Арлинг, наконец, определился, чего ему хотелось больше всего. Нет, не спать. Сон был физической потребностью тела. Ее можно было задушить, пусть и временно, а вот зов души не замечать было трудно. Душа требовала расправы. Его личной справедливости, которая могла стать причиной тяжких недугов, по меньшей мере, трех человек. Или четырех, если добавить к ним Ремара Сепата. Всех помощников имана за исключением Альмас Арлинг ненавидел. В первую очередь, он разобрался бы с Лараном. Без убийства и тяжких физических увечий, но так, чтобы запомнил. Во вторую, с тем пьяным кучеяром, который тискал бабу на его циновке. Затем, настала бы очередь Косура. Арлинг не успел придумать, что он сделал бы с начальником барака, потому что порыв души закончился.
– Солукрай, – прошептал сам себе Регарди. Вот чему он должен был научиться в этих песках будущего – умению останавливаться.
– Что ты сказал? – переспросил Косур, нервно поглядывая в сторону барханов. Наверное, оттуда должны были появиться рабочие, возвращающиеся с раскопок, и Старший не хотел, чтобы его застали за разговором с драганом.
– Я согласен, – быстро произнес Арлинг, чувствуя, как в груди тлеет жар солукрая. Он ходил по опасному краю, и сделать ошибку было легко. Если он хотел вернуть расположение имана, ему придется контролировать не только каждый шаг, но все мысли и желания тоже. Никаких обид и ничего личного. Эти люди не имели значения.
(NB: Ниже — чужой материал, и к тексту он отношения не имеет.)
Lemma shr_1_nonneg mrs : (0 <= shr_m mrs)%Z -> (0 <= shr_m (shr_1 mrs))%Z.
Proof.
  destruct mrs as [m r s]. cbn [shr_m]. intros H.
  destruct m as [|p|p]; [cbn; lia | destruct p; cbn; lia | lia].
Qed.

Lemma iter_shr_1_nonneg p mrs :
  (0 <= shr_m mrs)%Z -> (0 <= shr_m (iter_pos shr_1 p mrs))%Z.
Proof.
  revert mrs. induction p as [p IH|p IH|]; intros mrs H; cbn.
  - apply IH, IH, shr_1_nonneg, H.
  - apply IH, IH, H.
  - apply shr_1_nonneg, H.
Qed.

Lemma shr_fexp_nonneg prec emax m e l :
  (0 <= m)%Z -> (0 <= shr_m (fst (shr_fexp prec emax m e l)))%Z.
Proof.
  intros H. unfold shr_fexp, shr.
  assert (0 <= shr_m (shr_record_of_loc m l))%Z as H0.
  { destruct l as [|[]]; cbn; exact H. }
  destruct (_ - e)%Z; cbn [fst]; try exact H0.
  apply iter_shr_1_nonneg, H0.
Qed.

Lemma round_nearest_even_nonneg m l : (0 <= m)%Z -> (0 <= round_nearest_even m l)%Z.
Proof.
  intros H. unfold round_nearest_even. destruct l as [|[]]; try lia.
  destruct (Z.even m); lia.
Qed.

(** Rounding a magnitude never gives NaN and keeps the sign. *)
Lemma binary_round_aux_number prec emax sx mx ex lx :
  (0 <= mx)%Z -> number_signed sx (binary_round_aux prec emax sx mx ex lx).
Proof.
  intros H. unfold binary_round_aux.
  pose proof (shr_fexp_nonneg prec emax mx ex lx H) as H1.
  destruct (shr_fexp prec emax mx ex lx) as [mrs' e']. cbn [fst] in H1.
  pose proof (shr_fexp_nonneg prec emax _ e' loc_Exact
                (round_nearest_even_nonneg _ (loc_of_shr_record mrs') H1)) as H2.
  destruct (shr_fexp prec emax _ e' loc_Exact) as [mrs'' e'']. cbn [fst] in H2.
  destruct (shr_m mrs'') as [|p|p]; cbn; try reflexivity; [|lia].
  destruct (Z.leb e'' (emax - prec)); reflexivity.
Qed.
(** * ldesign-docs: a shallow embedding of the documentation generator

    The development follows the TypeScript sources:
    - [JS]        the string primitives of the host language the code calls;
    - [Plugin]    [core/plugin-manager.ts];
    - [Markdown]  [markdown/processor.ts];
    - [Generator] [core/doc-generator.ts];
    - [Vue], [React], [TS]  the three parsers under [parsers/];
    - [Builder]   [builder/build.ts].

    A JavaScript string is a sequence of UTF-16 code units; it is modelled
    as [list N].  Definitions come first, the theorems follow. *)

From Stdlib Require Import NArith ZArith String Ascii Bool Lia.
From stdpp Require Import base option list gmap.

Open Scope N_scope.
Open Scope list_scope.

(* ===================================================================== *)
(** * Definitions *)
(* ===================================================================== *)

(** ** JavaScript strings *)
Module JS.

Abbreviation str := (list N).

(** An ASCII literal as a sequence of code units. *)
Fixpoint lit (s : string) : str :=
  match s with
  | EmptyString => []
  | String a r => N_of_ascii a :: lit r
  end.

(** The double quote, U+0022. *)
Definition dq : str := [34].

Definition inRange (lo hi c : N) : bool := (lo <=? c) && (c <=? hi).

(** [\s] of a regular expression and the white space [trim] removes:
    WhiteSpace and LineTerminator of ECMAScript. *)
Definition isWhiteSpace (c : N) : bool :=
  inRange 9 13 c || (c =? 32) || (c =? 160) || (c =? 0x1680)
  || inRange 0x2000 0x200a c || (c =? 0x2028) || (c =? 0x2029)
  || (c =? 0x202f) || (c =? 0x205f) || (c =? 0x3000) || (c =? 0xfeff).

(** [\w]: [A-Za-z0-9_]. *)
Definition isWord (c : N) : bool :=
  inRange 65 90 c || inRange 97 122 c || inRange 48 57 c || (c =? 95).

Fixpoint dropWhile (p : N -> bool) (s : str) : str :=
  match s with
  | [] => []
  | c :: r => if p c then dropWhile p r else s
  end.

Fixpoint takeWhile (p : N -> bool) (s : str) : str :=
  match s with
  | [] => []
  | c :: r => if p c then c :: takeWhile p r else []
  end.

Definition trimStart (s : str) : str := dropWhile isWhiteSpace s.
Definition trimEnd (s : str) : str := rev (dropWhile isWhiteSpace (rev s)).
Definition trim (s : str) : str := trimEnd (trimStart s).

(** [toLowerCase] and [toUpperCase]; the case mapping is written out for
    the Basic Latin letters, other code units are left as they are. *)
Definition lowerUnit (c : N) : N := if inRange 65 90 c then c + 32 else c.
Definition upperUnit (c : N) : N := if inRange 97 122 c then c - 32 else c.
Definition toLowerCase (s : str) : str := map lowerUnit s.
Definition toUpperCase (s : str) : str := map upperUnit s.

Definition eqb (a b : str) : bool := bool_decide (a = b).

(** [s.startsWith(p)], and the rest of [s] after [p]. *)
Fixpoint stripPrefix (p s : str) : option str :=
  match p, s with
  | [], _ => Some s
  | _ :: _, [] => None
  | a :: p', b :: s' => if a =? b then stripPrefix p' s' else None
  end.

Definition startsWith (p s : str) : bool :=
  match stripPrefix p s with Some _ => true | None => false end.

Definition endsWith (p s : str) : bool := startsWith (rev p) (rev s).

(** [s.includes(p)]. *)
Fixpoint includes (p s : str) : bool :=
  startsWith p s || match s with [] => false | _ :: r => includes p r end.

(** [s.split(sep)] for a separator of one code unit. *)
Fixpoint split (sep : N) (s : str) : list str :=
  match s with
  | [] => [[]]
  | c :: r =>
      if c =? sep then [] :: split sep r
      else match split sep r with
           | [] => [[c]]
           | w :: ws => (c :: w) :: ws
           end
  end.

(** [parts.join(sep)]. *)
Fixpoint join (sep : str) (parts : list str) : str :=
  match parts with
  | [] => []
  | [p] => p
  | p :: ps => p ++ sep ++ join sep ps
  end.

(** [s.split(sep).pop()] *)
Definition popSplit (sep : N) (s : str) : str := default [] (last (split sep s)).

(** Truthiness of a string: the empty string is falsy. *)
Definition truthy (s : str) : bool := match s with [] => false | _ => true end.

(** [a || b] on strings. *)
Definition orElse (a b : str) : str := if truthy a then a else b.

(** *** [encodeURIComponent] *)

Definition hexDigit (d : N) : N := if d <? 10 then 48 + d else 55 + d.

Definition percent (byte : N) : str := [37; hexDigit (byte / 16); hexDigit (byte mod 16)].

(** The UTF-8 octets of a code point. *)
Definition utf8 (cp : N) : list N :=
  if cp <? 0x80 then [cp]
  else if cp <? 0x800 then [0xC0 + cp / 64; 0x80 + cp mod 64]
  else if cp <? 0x10000 then
    [0xE0 + cp / 4096; 0x80 + (cp / 64) mod 64; 0x80 + cp mod 64]
  else
    [0xF0 + cp / 262144; 0x80 + (cp / 4096) mod 64;
     0x80 + (cp / 64) mod 64; 0x80 + cp mod 64].

(** uriUnescaped: letters, digits and [- _ . ! ~ * ' ( )]. *)
Definition uriUnreserved (c : N) : bool :=
  inRange 65 90 c || inRange 97 122 c || inRange 48 57 c
  || (c =? 45) || (c =? 95) || (c =? 46) || (c =? 33) || (c =? 126)
  || (c =? 42) || (c =? 39) || (c =? 40) || (c =? 41).

(** [None] is the URIError thrown on a lone surrogate. *)
Fixpoint encodeURIComponent (s : str) : option str :=
  match s with
  | [] => Some []
  | c :: r =>
      if uriUnreserved c then (c ::.) <$> encodeURIComponent r
      else if inRange 0xDC00 0xDFFF c then None
      else if inRange 0xD800 0xDBFF c then
        match r with
        | c2 :: r2 =>
            if inRange 0xDC00 0xDFFF c2 then
              (fun t => flat_map percent
                          (utf8 ((c - 0xD800) * 0x400 + (c2 - 0xDC00) + 0x10000)) ++ t)
                <$> encodeURIComponent r2
            else None
        | [] => None
        end
      else (fun t => flat_map percent (utf8 c) ++ t) <$> encodeURIComponent r
  end.

End JS.

(** ** types/index.ts

    One module per interface, so that the fields keep their names.  An
    optional field ([description?: string]) is an [option]. *)
Module DocsConfig.
(** [ResolvedDocsConfig], as far as the modelled code reads it. *)
Record t := mk {
  title : JS.str;
  description : JS.str;
  root : JS.str;
  docsDir : JS.str;
  componentsDir : JS.str;
  outDir : JS.str;
  base : JS.str;
}.
End DocsConfig.

Module DocNode.
Inductive kind := markdown | api | component.
Record t := mk {
  path : JS.str;
  title : JS.str;
  content : JS.str;
  type : kind;
  meta : option (gmap JS.str JS.str);
}.
End DocNode.

Module GenerateContext.
Record t := mk {
  config : DocsConfig.t;
  files : list JS.str;
  docs : list DocNode.t;
}.
End GenerateContext.

Module TypeDoc.
Record t := mk { name : JS.str; type : JS.str; isGeneric : option bool }.
End TypeDoc.

Module ParameterDoc.
Record t := mk {
  name : JS.str;
  type : TypeDoc.t;
  description : option JS.str;
  optional : bool;
  defaultValue : option JS.str;
}.
End ParameterDoc.

Module SourceLocation.
Record t := mk { file : JS.str; line : N; column : option N }.
End SourceLocation.

Module ApiDocNode.
Inductive kind := function | class | interface | type | variable | enum.
Inductive t := mk {
  name : JS.str;
  kind_ : kind;
  description : option JS.str;
  signature : option JS.str;
  parameters : option (list ParameterDoc.t);
  returns : option TypeDoc.t;
  examples : option (list JS.str);
  tags : option (list (JS.str * (JS.str + list JS.str)));
  source : option SourceLocation.t;
  children : option (list t);
}.
(** The text of [kind] in a template literal. *)
Definition kindText (k : kind) : JS.str :=
  JS.lit match k with
         | function => "function" | class => "class" | interface => "interface"
         | type => "type" | variable => "variable" | enum => "enum"
         end.
End ApiDocNode.

Module PropDoc.
(** [type: string | string[]]. *)
Record t := mk {
  name : JS.str;
  type : JS.str + list JS.str;
  description : option JS.str;
  required : option bool;
  default : option JS.str;
}.
End PropDoc.

Module EventDoc.
Record t := mk { name : JS.str; description : option JS.str; payload : option TypeDoc.t }.
End EventDoc.

Module SlotDoc.
Record t := mk { name : JS.str; description : option JS.str; scoped : option bool }.
End SlotDoc.

Module ComponentDoc.
Record t := mk {
  name : JS.str;
  description : option JS.str;
  props : option (list PropDoc.t);
  events : option (list EventDoc.t);
  slots : option (list SlotDoc.t);
  source : option SourceLocation.t;
}.
End ComponentDoc.

(** ** core/plugin-manager.ts *)
Module Plugin.
Import JS.

(** The names of the observer hooks. *)
Inductive Observer :=
  | configResolved | beforeGenerate | afterGenerate | beforeBuild | afterBuild.

(** [DocsPlugin]: a name and optional hooks.  A transform hook is present
    as [Some f]; [config] may return nothing ([None], the [void] of the
    declaration).  An observer hook has no result: only whether the plugin
    defines it matters to the manager. *)
Record DocsPlugin := mkPlugin {
  name : str;
  config : option (DocsConfig.t -> option DocsConfig.t);
  transformMarkdown : option (str -> str -> str);
  observes : Observer -> bool;
}.

(** [PluginManager.config]: the loop over [this.plugins] with the running
    [result]. *)
Fixpoint configLoop (plugins : list DocsPlugin) (result : DocsConfig.t) : DocsConfig.t :=
  match plugins with
  | [] => result
  | plugin :: rest =>
      match config plugin with
      | Some hook =>
          match hook result with
          | Some modified => configLoop rest modified
          | None => configLoop rest result
          end
      | None => configLoop rest result
      end
  end.

Definition runConfig (plugins : list DocsPlugin) (cfg : DocsConfig.t) : DocsConfig.t :=
  configLoop plugins cfg.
Только солукрай, который, несмотря на все его старания, не желал засыпать, разжигая в нем пламя гордости и ненависти.
– Вот и отлично, – обрадовался Косур. – В семь утра подходи к бараку. Отправляемся вместе, одним отрядом. Кто опаздывает, тех штрафуем или лишаем обеда. Такие порядки.
На том и расстались.
Арлинг нашел палатку примерно в двух сотнях салей от барака рабочих. Отсюда почти не было слышно голоса Сикта-Иата, зато отчетливо раздавались звуки керхского лагеря, который оказался ближе, чем он полагал. Керхи были известными любителями ночных посиделок у костра с заунывными песнями стариков или ритмичными плясками молодых, но Арлинг не был против их соседства. После знакомства с бараком рабочих оно казалось даже приятным.